Service Oriented buildings will be able to remain provably green rather than ostensibly green on the day of delivery. Self commissioning buildings will become perpetual commissioning systems run by autonomous agents, for participants in and scheduled by enterprise operations. SensusMI uses web services to perform remote diagnostics and building analytics to let the building owner understand his costs and control his maintenance decisions. Componentized access control and intrusion detection are being cast through SCA into policy-based physical security, part of the IT security infrastructure. New markets in Service Oriented Buildings are arriving.

TheGreenGrid.org puts the data center in the middle of this transition. Power cost and reliability are factored through web services into the WSDM-based operations console. Building cooling and capacity and electrical distribution capacity are brought in the same way. SaaS combined with prices enable sun-downing, wherein virtual computing follows cheap time of day power prices around the world. Demand/Response, wherein pre-brownout price signals request load shedding, will soon automate the same type of load shifting.

SOA is freeing up power markets to unleash what Fred Krupp has described as “the mother of all venture markets”. SOB meets SOG in a free-for-all of innovation and high-tech investment. It’s all small today, but watch for it to get big soon. Real big. Real soon.

Whatever happened to oBIX?

I was asked this week “Whatever happened to oBIX?” I paused. I knew I was using it. I know I get phone calls about it regularly. Still, aside from the recent Frost & Sullivan report on oBIX and the enterprise, matters related to oBIX have been quiet since the ratification of version 1.0. There are two types of reasons that you don’t hear about oBIX.

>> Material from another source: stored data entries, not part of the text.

(* ===== verification/JsonPath.v ===== *)
(** The parser of JSONPath expressions (pkg/jsonpath/parser.go).

    The parser pulls tokens from the lexer of JsonLexer.v, with the same
    parameters.  Its loops are bounded by the length of the source, which
    [ParseString_total] shows to be enough.  [int] is 64 bits wide. *)

From Stdlib Require Import Ascii.
From Stdlib Require String.
From S2P Require Import Prelude GoStrings JsonLexer.

#[local] Open Scope Z_scope.

(** * Types *)

Inductive SelectorType : Set :=
| SelectorName | SelectorRange | SelectorList | SelectorRecurse | SelectorEveryChild.

Record Range : Set := MkRange {
  rgStart : Z;
  rgAfterEnd : option Z;
  rgStride : Z
}.

Inductive Selector : Set :=
  MkSelector (Type' : SelectorType) (Name : string) (Rng : option Range) (List' : list Selector).

Definition selType (s : Selector) : SelectorType := let 'MkSelector t _ _ _ := s in t.
Definition selName (s : Selector) : string := let 'MkSelector _ n _ _ := s in n.
Definition selRange (s : Selector) : option Range := let 'MkSelector _ _ r _ := s in r.
Definition selList (s : Selector) : list Selector := let 'MkSelector _ _ _ l := s in l.

Definition Parsed : Set := list Selector.

#[export] Instance SelectorType_eq_dec : EqDecision SelectorType.
Proof. solve_decision. Defined.
#[export] Instance Range_eq_dec : EqDecision Range.
Proof. solve_decision. Defined.

(** * Equality *)

Definition ptrEqual `{EqDecision T} (left right : option T) : bool :=
  match left, right with
  | None, None => true
  | None, Some _ => false
  | Some _, None => false
  | Some l, Some r => bool_decide (l = r)
  end.

Definition Range_Equals (left right : option Range) : bool :=
  match left, right with
  | None, None => true
  | None, Some _ => false
  | Some _, None => false
  | Some l, Some r =>
      if negb (rgStart l =? rgStart r) || negb (rgStride l =? rgStride r) then false
      else ptrEqual (rgAfterEnd l) (rgAfterEnd r)
  end.

(** [Parsed.Equals], for the given equality of selectors *)
Fixpoint Parsed_Equals_with (eqb : Selector → Selector → bool) (left right : Parsed) : bool :=
  match left, right with
  | [], [] => true
  | l :: ls, r :: rs => if negb (eqb l r) then false else Parsed_Equals_with eqb ls rs
  | _, _ => false
  end.

Fixpoint Selector_Equals (left right : Selector) : bool :=
  match left with
  | MkSelector lt ln lr ll =>
      if negb (bool_decide (lt = selType right)) || negb (bool_decide (ln = selName right)) then false
      else if negb (Range_Equals lr (selRange right)) then false
      else if negb (Parsed_Equals_with Selector_Equals ll (selList right)) then false
      else true
  end.

Definition Parsed_Equals (left right : Parsed) : bool :=
  if negb (length left =? length right)%nat then false
  else Parsed_Equals_with Selector_Equals left right.

(** * Parsing *)

Definition rangeOf1 (index : Z) : Range := MkRange index (Some (wrap_int (index + 1))) 1.

Definition nameSelector (name : string) : Selector := MkSelector SelectorName name None [].
Definition rangeSelector (r : Range) : Selector := MkSelector SelectorRange "" (Some r) [].
Definition listSelector (l : list Selector) : Selector := MkSelector SelectorList "" None l.
Definition everyChild : Selector := MkSelector SelectorEveryChild "" None [].
Definition recurse : Selector := MkSelector SelectorRecurse "" None [].
Definition zeroSelector : Selector := MkSelector SelectorName "" None [].

(** The test [tok == TokenSpecial && val == s] *)
Definition special (tok : Token) (val : JPLiteralValue) (s : string) : bool :=
  bool_decide (tok = TokenSpecial) && bool_decide (val = JPStr s).

Section parser.
Context (goja_Parse : string → string + list js_statement).
Context (nonascii_Is : UnicodeTable → Z → bool) (nonascii_IsDigit : Z → bool).

Abbreviation Next := (Lexer_Next goja_Parse nonascii_Is nonascii_IsDigit).

(** Enough fuel for any loop over the tokens of [lxr]. *)
Definition parser_fuel (lxr : Lexer) : nat := S (S (String.length (source lxr))).

(** The part of [parseRange] after [start:afterEnd], where the token [tok] was read. *)
Definition parseRange_rest (lxr : Lexer) (start : Z) (afterEnd : option Z) (tok : Token)
  (val : JPLiteralValue) : option (Selector * option jperror * Lexer) :=
  let sel := rangeSelector (MkRange start afterEnd 1) in
  if special tok val "]" then Some (sel, None, lxr)
  else if negb (special tok val ":") then
    Some (sel, Some (Errorf "expected colon or close bracket"), lxr)
  else
    '((tok, val, err), lxr) ← Next lxr;
    match err with
    | Some err => Some (sel, Some err, lxr)
    | None =>
        if special tok val "]" then Some (sel, None, lxr)
        else if negb (bool_decide (tok = TokenNumber)) then
          Some (sel, Some (Errorf "expected number"), lxr)
        else
          match val with
          | JPStr _ => Some (sel, Some (Errorf "expected int but got float"), lxr)
          | JPInt stride =>
              let sel := rangeSelector (MkRange start afterEnd stride) in
              '((tok, val, err), lxr) ← Next lxr;
              match err with
              | Some err => Some (sel, Some err, lxr)
              | None =>
                  if negb (special tok val "]") then
                    Some (sel, Some (Errorf "expected close bracket"), lxr)
                  else Some (sel, None, lxr)
              end
          end
    end.

Definition parseRange (lxr : Lexer) (start : Z) : option (Selector * option jperror * Lexer) :=
  let sel := rangeSelector (MkRange start None 1) in
  '((tok, val, err), lxr) ← Next lxr;
  match err with
  | Some err => Some (sel, Some err, lxr)
  | None =>
      if decide (tok = TokenNumber) then
        match val with
        | JPStr _ => Some (sel, Some (Errorf "expected int but got float"), lxr)
        | JPInt afterEnd =>
            let sel := rangeSelector (MkRange start (Some afterEnd) 1) in
            '((tok, val, err), lxr) ← Next lxr;
            match err with
            | Some err => Some (sel, Some err, lxr)
            | None => parseRange_rest lxr start (Some afterEnd) tok val
            end
        end
      else parseRange_rest lxr start None tok val
  end.

(** [subs[0]] if there is one, the list otherwise *)
Definition subscripts (subs : list Selector) : Selector :=
  match subs with
  | [sub] => sub
  | _ => listSelector subs
  end.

The first is that as in a long running add by a chemical company, you don’t buy oBIX, oBIX just makes the things you buy, better. oBIX is a small protocol among the many small protocols in the enterprise. oBIX enterprise-enables control systems. oBIX lets you build new kinds of applications. If you did buy oBIX, you bought it as part of an application.

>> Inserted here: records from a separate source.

(** a replacement with a malformed path or a malformed value is skipped, and only
    that one: a list of replacements has the effect of the usable ones among them. *)
Theorem Customize_skips_unusable fuel ec defs repls `{∀ r, Decision (usable ec defs r)} st :
  each (replacement fuel ec defs) repls st
  = each (replacement fuel ec defs) (filter (usable ec defs) repls) st.
Proof.
  revert st. induction repls as [|r repls IH]; intros [out h]; [done|].
  destruct (decide (usable ec defs r)) as [Hu|Hu].
  { rw filter_cons_True //. cbn [each]. destruct (replacement fuel ec defs r (out, h)); [apply IH|done..]. }
  rw filter_cons_False // -IH. cbn [each].
  assert (replacement fuel ec defs r (out, h) = Returns (out, h)) as ->; [|done].
  unfold Customize_replacement. cbv zeta.
  destruct (ParseString_returns goja_Parse nonascii_Is nonascii_IsDigit
    (if ec then expandString (replPath r) defs else replPath r)) as (jp & [err|] & Hp & _); rw Hp; [done|].
  destruct (json_Unmarshal (if ec then expandString (replValue r) defs else replValue r) ∅).1
    as [v|] eqn:Hv.
  - destruct Hu. split; [by exists jp|]. by rw Hv.
  - by rw (unmarshal_error _ _ h Hv).
Qed.
End customize_facts.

The second is that those people who know oBIX best have been going out and doing things with oBIX. Many of these projects are large, and may take years to complete. We’ve been busy.

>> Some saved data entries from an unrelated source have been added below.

(* ===== verification/Types.v ===== *)
(** The data exchanged by the parts of the placement translator: declarations.go,
    external-name.go and the two API structs they are built on
    (pkg/apis/edge/v2alpha1).

    [ObjectName], [NamespaceName] and UIDs are Go string types and so strings here. *)

From S2P Require Import Prelude Tuples.

(** * API structs *)

Record SinglePlacement : Set := MkSinglePlacement {
  spCluster : string;
  spLocationName : string;
  spSyncTargetName : string;
  spSyncTargetUID : string
}.

Record UpsyncSet : Set := MkUpsyncSet {
  usAPIGroup : string;
  usResources : list string;
  usNamespaces : list string;
  usNames : list string
}.

(** metav1.GroupResource *)
Record GroupResource : Set := MkGroupResource { grGroup : string; grResource : string }.

(** metav1.GroupVersionForDiscovery *)
Record GroupVersionForDiscovery : Set := MkGroupVersionForDiscovery {
  gvdGroupVersion : string;
  gvdVersion : string
}.

(** [SinglePlacementSlice], reduced to the field that the placement translator reads. *)
Record SinglePlacementSlice : Set := MkSinglePlacementSlice {
  spsDestinations : list SinglePlacement
}.

(** The result of an API call or of a lookup in the cache of an informer. *)
Inductive Lookup (A : Type) : Type :=
| Found (a : A)
| NotFound
| LookupError (e : string).
Arguments Found {_} _.
Arguments NotFound {_}.
Arguments LookupError {_} _.

(** * declarations.go *)

Definition ObjectName : Set := string.
Definition NamespaceName : Set := string.

Record ExternalName : Set := MkExternalName {
  enCluster : string;
  enName : ObjectName
}.

Record DistributionBits : Set := MkDistributionBits {
  dbReturnSingletonState : bool;
  dbCreateOnly : bool
}.

Record ProjectionModeKey : Set := MkProjectionModeKey {
  pmkGroupResource : GroupResource;
  pmkDestination : SinglePlacement
}.

Record ProjectionModeVal : Set := MkProjectionModeVal { pmvAPIVersion : string }.

Record ProjectionKey : Set := MkProjectionKey {
  pkGroupResource : GroupResource;
  pkDestination : SinglePlacement
}.

Record WorkloadPartDetails : Set := MkWorkloadPartDetails {
  wpdAPIVersion : string;
  wpdReturnSingletonState : bool;
  wpdCreateOnly : bool
}.

Definition WorkloadPartDetails_distributionBits (wpd : WorkloadPartDetails) : DistributionBits :=
  {| dbReturnSingletonState := wpdReturnSingletonState wpd; dbCreateOnly := wpdCreateOnly wpd |}.

Definition WorkloadPartDetails_setDistributionBits (wpd : WorkloadPartDetails)
  (bits : DistributionBits) : WorkloadPartDetails :=
  {| wpdAPIVersion := wpdAPIVersion wpd;
     wpdReturnSingletonState := dbReturnSingletonState bits;
     wpdCreateOnly := dbCreateOnly bits |}.

Definition NamespacedName : Type := Pair NamespaceName ObjectName.
Definition ExternalNamespacedName : Type := Triple string NamespaceName ObjectName.
Definition NamespacedDistributionTuple : Type := Pair ProjectionModeKey ExternalNamespacedName.
Definition NonNamespacedDistributionTuple : Type := Pair ProjectionModeKey ExternalName.
Definition WorkloadPartID : Type := Triple GroupResource NamespaceName ObjectName.
Definition NamespaceAndDestination : Type := Pair NamespaceName SinglePlacement.
Definition SourceAndDestination : Type := Pair string SinglePlacement.
Definition NamespacedJoinKeyLessnS : Type := Triple string GroupResource SinglePlacement.

Definition ResolvedWhere : Type := list SinglePlacementSlice.

Record APIGroupInfo : Set := MkAPIGroupInfo {
  agiVersions : list GroupVersionForDiscovery;
  agiPreferredVersion : GroupVersionForDiscovery
}.

Record ResourceDetails : Set := MkResourceDetails {
  rdNamespaced : bool;
  rdSupportsInformers : bool;
  rdPreferredVersion : string
}.

(** ** Resource modes *)

Definition PropagationMode : Set := string.
Definition ErrorInCenter : PropagationMode := "error".
Definition TolerateInCenter : PropagationMode := "tolerate".
Definition GoesToMailbox : PropagationMode := "tomail".
Definition GoesToEdge : PropagationMode := "propagate".

Definition NatureMode : Set := string.
Definition NaturalyDenatured : NatureMode := "NaturallyDenatured".
Definition NaturallyNatured : NatureMode := "NaturallyNatured".
Definition ForciblyDenatured : NatureMode := "ForciblyDenatured".

Record ResourceMode : Set := MkResourceMode {
  rmPropagationMode : PropagationMode;
  rmNatureMode : NatureMode;
  rmBuiltinToEdge : bool
}.

Definition DefaultResourceMode : ResourceMode :=
  {| rmPropagationMode := GoesToEdge;
     rmNatureMode := NaturalyDenatured;
     rmBuiltinToEdge := false |}.

(** The two methods panic ([None]) on a mode that is none of the constants. *)
Definition ResourceMode_GoesToMailbox (rscMode : ResourceMode) : option bool :=
  let mode := rmPropagationMode rscMode in
  if decide (mode = ErrorInCenter ∨ mode = TolerateInCenter) then Some false
  else if decide (mode = GoesToEdge ∨ mode = GoesToMailbox) then Some true
  else None.

Definition ResourceMode_GoesToEdge (rscMode : ResourceMode) : option bool :=
  let mode := rmPropagationMode rscMode in
  if decide (mode = ErrorInCenter ∨ mode = TolerateInCenter ∨ mode = GoesToMailbox)
  then Some false
  else if decide (mode = GoesToEdge) then Some true
  else None.

Definition MBspaceNameSep : string := "-mb-".

Definition SPMailboxWorkspaceName (sp : SinglePlacement) : string :=
  (spCluster sp +:+ MBspaceNameSep +:+ spSyncTargetUID sp)%string.

Definition GetNamespacesBuiltIntoEdgeClusters : gset string := {["default"]}.
Definition GetNamespacesBuiltIntoMailboxes : gset string := {["default"]}.

(** * Decidable equality and countability *)

#[export] Instance SinglePlacement_eq_dec : EqDecision SinglePlacement.
Proof. solve_decision. Defined.
#[export] Instance SinglePlacement_countable : Countable SinglePlacement.
Proof.
  refine (inj_countable'
    (λ s, (spCluster s, spLocationName s, spSyncTargetName s, spSyncTargetUID s))
    (λ p, MkSinglePlacement p.1.1.1 p.1.1.2 p.1.2 p.2) _).
  by intros [].
Defined.

#[export] Instance UpsyncSet_eq_dec : EqDecision UpsyncSet.
Proof. solve_decision. Defined.
#[export] Instance UpsyncSet_countable : Countable UpsyncSet.
Proof.
  refine (inj_countable' (λ s, (usAPIGroup s, usResources s, usNamespaces s, usNames s))
    (λ p, MkUpsyncSet p.1.1.1 p.1.1.2 p.1.2 p.2) _).
  by intros [].
Defined.

#[export] Instance GroupResource_eq_dec : EqDecision GroupResource.
Proof. solve_decision. Defined.
#[export] Instance GroupResource_countable : Countable GroupResource.
Proof.
  refine (inj_countable' (λ s, (grGroup s, grResource s)) (λ p, MkGroupResource p.1 p.2) _).
  by intros [].
Defined.

#[export] Instance GroupVersionForDiscovery_eq_dec : EqDecision GroupVersionForDiscovery.
Proof. solve_decision. Defined.
#[export] Instance SinglePlacementSlice_eq_dec : EqDecision SinglePlacementSlice.
Proof. solve_decision. Defined.
#[export] Instance ObjectName_eq_dec : EqDecision ObjectName := String.eq_dec.
#[export] Instance ObjectName_countable : Countable ObjectName := String.countable.
#[export] Instance NamespaceName_eq_dec : EqDecision NamespaceName := String.eq_dec.
#[export] Instance NamespaceName_countable : Countable NamespaceName := String.countable.

#[export] Instance NamespacedName_eq_dec : EqDecision NamespacedName := prod_eq_dec.
#[export] Instance NamespacedName_countable : Countable NamespacedName := prod_countable.

#[export] Instance ExternalName_eq_dec : EqDecision ExternalName.
Proof. solve_decision. Defined.
#[export] Instance ExternalName_countable : Countable ExternalName.
Proof.
  refine (inj_countable' (λ s, (enCluster s, enName s)) (λ p, MkExternalName p.1 p.2) _).
  by intros [].
Defined.

#[export] Instance DistributionBits_eq_dec : EqDecision DistributionBits.
Proof. solve_decision. Defined.

#[export] Instance ProjectionModeKey_eq_dec : EqDecision ProjectionModeKey.
Proof. solve_decision. Defined.
#[export] Instance ProjectionModeKey_countable : Countable ProjectionModeKey.
Proof.
  refine (inj_countable' (λ s, (pmkGroupResource s, pmkDestination s))
    (λ p, MkProjectionModeKey p.1 p.2) _).
  by intros [].
Defined.

#[export] Instance ProjectionModeVal_eq_dec : EqDecision ProjectionModeVal.
Proof. solve_decision. Defined.

#[export] Instance ProjectionKey_eq_dec : EqDecision ProjectionKey.
Proof. solve_decision. Defined.
#[export] Instance ProjectionKey_countable : Countable ProjectionKey.
Proof.
  refine (inj_countable' (λ s, (pkGroupResource s, pkDestination s))
    (λ p, MkProjectionKey p.1 p.2) _).
  by intros [].
Defined.

#[export] Instance WorkloadPartDetails_eq_dec : EqDecision WorkloadPartDetails.
Proof. solve_decision. Defined.
#[export] Instance WorkloadPartID_eq_dec : EqDecision WorkloadPartID := Triple_eq_dec.
#[export] Instance WorkloadPartID_countable : Countable WorkloadPartID := Triple_countable.
#[export] Instance ExternalNamespacedName_eq_dec : EqDecision ExternalNamespacedName :=
  Triple_eq_dec.
#[export] Instance ExternalNamespacedName_countable : Countable ExternalNamespacedName :=
  Triple_countable.
#[export] Instance NamespacedDistributionTuple_eq_dec : EqDecision NamespacedDistributionTuple :=
  prod_eq_dec.
#[export] Instance NamespacedDistributionTuple_countable : Countable NamespacedDistributionTuple :=
  prod_countable.
#[export] Instance NonNamespacedDistributionTuple_eq_dec :
  EqDecision NonNamespacedDistributionTuple := prod_eq_dec.
#[export] Instance NonNamespacedDistributionTuple_countable :
  Countable NonNamespacedDistributionTuple := prod_countable.

(** A resource that goes to the edge goes to the mailbox. *)
Lemma GoesToEdge_GoesToMailbox rscMode :
  ResourceMode_GoesToEdge rscMode = Some true → ResourceMode_GoesToMailbox rscMode = Some true.
Proof.
  unfold ResourceMode_GoesToEdge, ResourceMode_GoesToMailbox.
  repeat case_decide; naive_solver.
Qed.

So today, I’m pulling together some of the projects that I have some, even if often just a very little, knowledge of.

  • The Enterprise Building Management System (EBMS) at UNC that operates more than 100 buildings of all brands and technologies. All external interactions with buildings are by web services. Sixty-six of these buildings are operated by oBIX. An iLON controller with full oBIX support would probably become are preferred platform for future integration. If you are interested in EBMS, simply search for it in the archives.
  • The Dubai Airport. Dubai has become known for leadership and innovation in construction and sustainability in capital projects. I do not have a contact for this, but would be very happy to know more. If hear the Dubai airport integration is based on product from Tridium. oBIX is a key component of the newest NIAGARA integration platform from Tridium. Tridium’s NIAGARA is used to integrate many complex systems. oBIX even provides the integration layer between their current product (R3) and their previous product (R2) ( http://www.tridium.com/cs/products_/_services/niagaraax )
  • Building systems in the Olympic Stadium, the Olympic Village, and all outdoor lighting in the Olympic District in Beijing. This work was, if I am informed correctly, based upon a variant of the 0.7 draft of the specification. As stated above, these projects take years to complete, and decisions get locked in long before construction completion.
  • I hear some reports that the Olympic variant of oBIX is used for energy management of whole city districts of mixed use new buildings in Chinese cities.
  • Powernab’s YouTility service is integrating in-house services, weather conditions, and solar monitoring for end-user. If I am correct, Powernab uses oBIX interfaces developed by Controlco. ( www.powernab.com , www.controlco.com )
  • Hawkesbury provides oBIX-based energy monitoring in a lot of interesting scenarios. ( www.esightenergy.com ).
  • NTT in Tokyo is developing oBIX drivers, but I know little more than that.